Atak na 15‑letniego Polaka w Stroud koło Bristolu. Nowe fakty
Za atakiem na 15-letniego Polaka w miejscowości Stroud koło Bristolu najprawdopodobniej nie stała jego narodowość, lecz inne wydarzenia z przeszłości - wynika z najnowszych ustaleń policji hrabstwa Gloucestershire, która zajmuje się sprawą. Śledczy sprawdzają jednak, czy w trakcie incydentu nie doszło do rasistowskich zachowań.
31.03.2017 | aktual.: 31.03.2017 13:46
Napastnicy zaczepili 15-latka, gdy usłyszeli, że rozmawia po polsku ze swoją dziewczyną. Grupa kilku nastolatków (wśród nich były dwie dziewczyny) najpierw go znieważała, a potem zaczęła bić.

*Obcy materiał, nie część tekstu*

(** X6: scoring attaches an answer to the session it names and never looks
    at the answer's own [userId]: replacing the [userId] of stored answers
    in any way leaves the result of [getPackageWithSubtest] unchanged, so an
    answer saved by one user into another user's session counts for that
    session's owner. *)
Theorem answers_count_whatever_their_user
    (toLowerCase : jsstring -> jsstring) (ctx : User.t) (id : Z) (s : Store)
    (relabel : UserAnswer.t -> jsstring)
    (clk : nat -> Z) (n : nat) (j : list DbOp) :
  fst (getPackageWithSubtest toLowerCase ctx id
         (mkWorld (setUserAnswer
                     (map (fun a => withUserId (relabel a) a) (userAnswer s)) s)
                  clk n j))
  = fst (getPackageWithSubtest toLowerCase ctx id (mkWorld s clk n j)).
Proof.
  apply getPackageWithSubtest_same_load; try reflexivity. simpl.
  apply loadPackage_same_answers.
  - unfold sameButUserAnswers. destruct s; reflexivity.
  - intro sid. unfold scoredAnswers. simpl.
    rewrite filter_map_same by (intro a; reflexivity).
    apply joinParent_map; intros; reflexivity.
Qed.

(** ** Session details: what is returned *)

Lemma sessionDetails_In (s : Store) (sessionId : Z) (d : SessionDetails.t) :
  In d (sessionDetails s sessionId) ->
  QuizSession.id (SessionDetails.session d) = sessionId
  /\ In (SessionDetails.session d) (quizSession s)
  /\ In (SessionDetails.subtest d) (subtest s)
  /\ Subtest.id (SessionDetails.subtest d)
     = QuizSession.subtestId (SessionDetails.session d)
  /\ (exists p, In p (package s)
                /\ Package.id p = QuizSession.packageId (SessionDetails.session d)
                /\ SessionDetails.package_TOend d = Package.TOend p)
  /\ SessionDetails.userAnswers d
     = filter (fun a => UserAnswer.quizSessionId a =? sessionId) (userAnswer s).
Proof.
  unfold sessionDetails, joinParent. intro H.
  apply in_flat_map in H. destruct H as (r & Hr & Hd).
  apply filter_In in Hr. destruct Hr as [Hin Hid]. apply Z.eqb_eq in Hid.
  unfold subtestOf, packageOf in Hd.
  destruct (find _ (subtest s)) as [t|] eqn:Ht; [|destruct Hd].
  destruct (find _ (package s)) as [p|] eqn:Hp; [|destruct Hd].
  destruct Hd as [<-|[]]. simpl.
  apply find_some in Ht. apply find_some in Hp.
  destruct Ht as [Ht1 Ht2]. destruct Hp as [Hp1 Hp2].
  apply Z.eqb_eq in Ht2. apply Z.eqb_eq in Hp2.
  repeat split; try assumption.
  - exists p. auto.
  - rewrite Hid. apply filter_ext. intro a. apply andb_diag.
Qed.

Lemma head_In {A} (l : list A) (x : A) : head l = Some x -> In x l.
Proof. destruct l; simpl; intro H; inversion H. left. reflexivity. Qed.

Lemma getSessionDetails_Some (ctx : User.t) (sessionId : Z) (w : World)
    (d : SessionDetails.t) :
  fst (getSessionDetails ctx sessionId w) = Return (Some d) ->
  In d (sessionDetails (db w) sessionId).
Proof.
  unfold getSessionDetails, bind, query, ret. simpl.
  destruct (head (sessionDetails (db w) sessionId)) as [d'|] eqn:Hd; simpl.
  - destruct (negb _ && negb _); simpl; intro H; inversion H; subst.
    apply head_In, Hd.
  - discriminate.
Qed.

(** X7: the details [getSessionDetails] returns are those of the session
    with the requested id: the stored session row, the subtest and the
    package window its foreign keys name, and exactly the stored answers
    whose [quizSessionId] is the requested id, whoever saved them. *)
Theorem getSessionDetails_content
    (ctx : User.t) (sessionId : Z) (w : World) (details : SessionDetails.t) :
  fst (getSessionDetails ctx sessionId w) = Return (Some details) ->
  QuizSession.id (SessionDetails.session details) = sessionId
  /\ In (SessionDetails.session details) (quizSession (db w))
  /\ In (SessionDetails.subtest details) (subtest (db w))
  /\ Subtest.id (SessionDetails.subtest details)
     = QuizSession.subtestId (SessionDetails.session details)
  /\ (exists p, In p (package (db w))
                /\ Package.id p
                   = QuizSession.packageId (SessionDetails.session details)
                /\ SessionDetails.package_TOend details = Package.TOend p)
  /\ SessionDetails.userAnswers details
     = filter (fun a => UserAnswer.quizSessionId a =? sessionId)
              (userAnswer (db w)).
Proof.
  intro H. apply sessionDetails_In, (getSessionDetails_Some ctx), H.
Qed.

Lemma getSessionDetails_content_witness :
  SessionDetails.userAnswers
    (SessionDetails.mk exampleSession exampleSubtest 500 exampleUserAnswers)
  = filter (fun a => UserAnswer.quizSessionId a =? 1)
           (userAnswer (exampleStore 500)).
Proof.
  apply (getSessionDetails_content student 1 (worldOf (exampleStore 500) 1000)
           (SessionDetails.mk exampleSession exampleSubtest 500 exampleUserAnswers)).
  reflexivity.
Defined.

(** ** Answer submission: frame, invariant and composition *)

Lemma filter_negb_map {A} (P : A -> bool) (g : A -> A) (l : list A) :
  (forall x, P (g x) = P x) ->
  filter (fun x => negb (P x)) (map (fun x => if P x then g x else x) l)
  = filter (fun x => negb (P x)) l.
Proof.
  intro Hg. induction l as [|x l IH]; simpl; [reflexivity|].
  destruct (P x) eqn:E; simpl.
  - rewrite Hg, E. simpl. exact IH.
  - rewrite E. simpl. rewrite IH. reflexivity.
Qed.

Lemma saveAnswer_accepted (ctx : User.t) (input : SaveAnswerInput.t) (w : World) :
  answered input ->
  find (keyOf input) (userAnswer (db w)) <> None
  \/ (userAnswerFits (createdBy input) = true
      /\ userAnswerReferences (db w) (createdBy input) = true) ->
  exists r rows',
    saveAnswer ctx input w
    = (Return r,
       mkWorld (setUserAnswer rows' (db w)) (clock w) (reads w)
               (journal w ++ [UserAnswerUpsert]))
    /\ In r rows' /\ keyOf input r = true /\ holds input r
    /\ filter (fun x => negb (keyOf input x)) rows'
       = filter (fun x => negb (keyOf input x)) (userAnswer (db w))
    /\ List.length rows'
       = (List.length (userAnswer (db w))
          + if existsb (keyOf input) (userAnswer (db w)) then 0 else 1)%nat.
Proof.
  intros Hv Hadm.
  set (upd := fun x => UserAnswer.mk (UserAnswer.userId x) (UserAnswer.packageId x)
                         (UserAnswer.quizSessionId x) (UserAnswer.questionId x)
                         (SaveAnswerInput.answerChoice input)
                         (SaveAnswerInput.essayAnswer input)).
  assert (Hk : forall x, keyOf input (upd x) = keyOf input x) by reflexivity.
  destruct (find (keyOf input) (userAnswer (db w))) as [r0|] eqn:Hf.
  - exists (upd r0),
      (map (fun x => if keyOf input x then upd x else x) (userAnswer (db w))).
    destruct (find_some _ _ Hf) as [Hin Hkey].
    split; [|split; [|split; [|split; [|split]]]].
    + unfold saveAnswer, bind, userAnswer_upsert, mutation, ret.
      rewrite (answered_not_null input Hv). fold (keyOf input). rewrite Hf.
      reflexivity.
    + apply in_map_iff. exists r0. rewrite Hkey. auto.
    + rewrite Hk. exact Hkey.
    + split; reflexivity.
    + apply filter_negb_map, Hk.
    + rewrite length_map.
      replace (existsb (keyOf input) (userAnswer (db w))) with true; [lia|].
      symmetry. apply existsb_exists. exists r0. auto.
  - destruct Hadm as [Hne | [Hfit Href]]; [congruence|].
    pose proof (saveAnswer_miss ctx input w Hv Hf Hfit Href) as Hrun.
    set (c := createdBy input) in *.
    assert (Hc : keyOf input c = true) by apply (hasKey_own c).
    exists c, (userAnswer (db w) ++ [c]).
    split; [exact Hrun|]. split; [apply in_or_app; right; left; reflexivity|].
    split; [exact Hc|]. split; [split; reflexivity|]. split.
    + rewrite filter_app. simpl. rewrite Hc. simpl. apply app_nil_r.
    + rewrite length_app. simpl.
      replace (existsb (keyOf input) (userAnswer (db w))) with false; [reflexivity|].
      symmetry. apply not_true_is_false. intro He.
      apply existsb_exists in He. destruct He as (x & Hx & Hkx).
      apply (find_none _ _ Hf) in Hx. congruence.
Qed.

(** X8: take a [saveAnswer] with an answer whose numbers fit their columns
    and whose key is stored already or whose user, package, quiz session and
    question are stored.  It returns a row that is then stored under the
    submitted key with the submitted answer; rows stored under any other key
    are kept as they were and in their order; the table grows by one row
    when the key was new and keeps its size otherwise; no other table, nor
    the clock, is touched, and exactly one ORM call is made. *)
Theorem saveAnswer_touches_only_its_key
    (ctx : User.t) (input : SaveAnswerInput.t) (w : World) :
  answered input -> fitsColumns input ->
  (exists r0, In r0 (userAnswer (db w)) /\ keyOf input r0 = true)
  \/ referencesExist (db w) input ->
  exists r w',
    saveAnswer ctx input w = (Return r, w')
    /\ In r (userAnswer (db w')) /\ keyOf input r = true /\ holds input r
    /\ filter (fun x => negb (keyOf input x)) (userAnswer (db w'))
       = filter (fun x => negb (keyOf input x)) (userAnswer (db w))
    /\ List.length (userAnswer (db w'))
       = (List.length (userAnswer (db w))
          + if existsb (keyOf input) (userAnswer (db w)) then 0 else 1)%nat
    /\ sameButUserAnswers (db w) (db w')
    /\ reads w' = reads w
    /\ journal w' = journal w ++ [UserAnswerUpsert].
Proof.
  intros Hv Hfit Hadm.
  assert (Hb : find (keyOf input) (userAnswer (db w)) <> None
               \/ (userAnswerFits (createdBy input) = true
                   /\ userAnswerReferences (db w) (createdBy input) = true)).
  { destruct Hadm as [(r0 & Hin & Hk) | Href].
    - left. intro Hnone. rewrite (find_none _ _ Hnone r0 Hin) in Hk. discriminate.
    - right. split; [apply fitsColumns_true, Hfit | apply referencesExist_true, Href]. }
  destruct (saveAnswer_accepted ctx input w Hv Hb)
    as (r & rows' & Hrun & Hin & Hk & Hh & Hother & Hlen).
  exists r. eexists. split; [exact Hrun|]. simpl.
  repeat (split; [assumption|]).
  split; [|split; reflexivity].
  unfold sameButUserAnswers. destruct (db w); reflexivity.
Qed.

Lemma saveAnswer_touches_only_its_key_witness :
  exists r w',
    saveAnswer student choiceResubmission (worldOf (exampleStore 500) 1000)
    = (Return r, w')
    /\ filter (fun x => negb (keyOf choiceResubmission x)) (userAnswer (db w'))
       = [UserAnswer.mk (js "u1") 1 1 2 None (Some (js "jakarta"))]
    /\ List.length (userAnswer (db w')) = 2%nat.
Proof.
  destruct (saveAnswer_touches_only_its_key student choiceResubmission
              (worldOf (exampleStore 500) 1000))
    as (r & w' & Hrun & _ & _ & _ & Hother & Hlen & _).
  - left. discriminate.
  - unfold fitsColumns, inInt. simpl.
    repeat split; try lia;
      match goal with E : Some _ = Some _ |- _ => inversion E; subst; lia end.
  - left. exists (UserAnswer.mk (js "u1") 1 1 1 (Some 1) None).
    split; [left; reflexivity | reflexivity].
  - exists r, w'. split; [exact Hrun|]. split; [exact Hother | exact Hlen].
Defined.

Lemma saveAnswer_rejected (ctx : User.t) (input : SaveAnswerInput.t) (w : World) :
  isNull (SaveAnswerInput.answerChoice input)
  && isNull (SaveAnswerInput.essayAnswer input) = true ->
  snd (saveAnswer ctx input w) = w.
Proof. intro E. unfold saveAnswer. rewrite E. reflexivity. Qed.

Lemma not_null_answered (input : SaveAnswerInput.t) :
  isNull (SaveAnswerInput.answerChoice input)
  && isNull (SaveAnswerInput.essayAnswer input) = false ->
  answered input.
Proof.
  unfold answered.
  destruct (SaveAnswerInput.answerChoice input),
           (SaveAnswerInput.essayAnswer input); simpl; intro H;
    try discriminate; (left; discriminate) || (right; discriminate).
Qed.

Zdarzenie zobaczył przez okno swojego sklepu 33-letni Amo Singh, który ruszył chłopakowi na pomoc. Gdy stanął w obronie atakowanego nastolatka, został dotkliwie pobity kijami bejsbolowymi oraz potrącony samochodem. Sprawcy odjechali z miejsca zdarzenia.

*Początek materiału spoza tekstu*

(** * Ledger derivation and bank reconciliation

    Shallow embedding of the finance module ([calculateStatements],
    [performBankReconciliation] and [getTrendData], with the types of
    types.ts), and the properties of the derived reports.

    Numbers: the TypeScript [number] is an IEEE 754 binary64 number.  The
    development reads the code twice.  The main embedding takes amounts as
    exact integers ([Z], e.g. minor currency units): its additions and
    subtractions are those of the code without rounding, and every equation
    proved of it is an equation of exact arithmetic.  The module [Float64]
    repeats the trial balance and the trend series on binary64 numbers
    (Rocq's primitive floats), with each operation rounded as the runtime
    rounds it; it shows where a statement of exact arithmetic stops short
    of the code.  Amounts are signed: nothing in the code forces them to be
    non-negative. *)

From stdpp Require Import gmap strings list.
From Stdlib Require Import PrimFloat.

Set Warnings "-clear-no-such-hyp,-inexact-float".

Local Open Scope string_scope.
Local Open Scope list_scope.
Local Open Scope Z_scope.

(** ** Data model (types.ts) *)

Inductive AccountCategory := ASSET | LIABILITY | EQUITY | REVENUE | EXPENSE.
Inductive TransactionType := DEBIT | CREDIT.

Global Instance AccountCategory_eq_dec : EqDecision AccountCategory.
Proof. solve_decision. Defined.
Global Instance TransactionType_eq_dec : EqDecision TransactionType.
Proof. solve_decision. Defined.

Świadkiem zajścia była żona Singha, która zrelacjonowała je potem brytyjskim mediom. - Kiedy mąż zobaczył, jak grupa nastolatków obrzuca rasistowskimi wyzwiskami, a następnie bije młodego chłopaka, ruszył mu na pomoc - opowiadała. Więcej na ten temat pisaliśmy TU.
Według lokalnych mediów Singh mógł interweniować i bronić Polaka ze względu na swoją religię: jako Sikh jest zobowiązany przez swoją wiarę do stawania w obronie słabszych i walki o sprawiedliwość.
Według oświadczenia policji, Polak został pobity, miał podbite oko oraz obrażenia szyi i pleców. 33-latek z kolei - złamany nadgarstek i obrażenia głowy, które nie zagrażają jego życiu.
Policja wciąż szuka sprawców i prosi świadków zdarzenia o pomoc w ujęciu napastników.
Zgodnie z brytyjską klasyfikacją ewentualne ataki ze względu na narodowość ofiary są traktowane jako rasistowskie. Polacy są uznawani za rasę "white other" ("biały, inny"), w odróżnieniu od "white British" ("biały, Brytyjczyk").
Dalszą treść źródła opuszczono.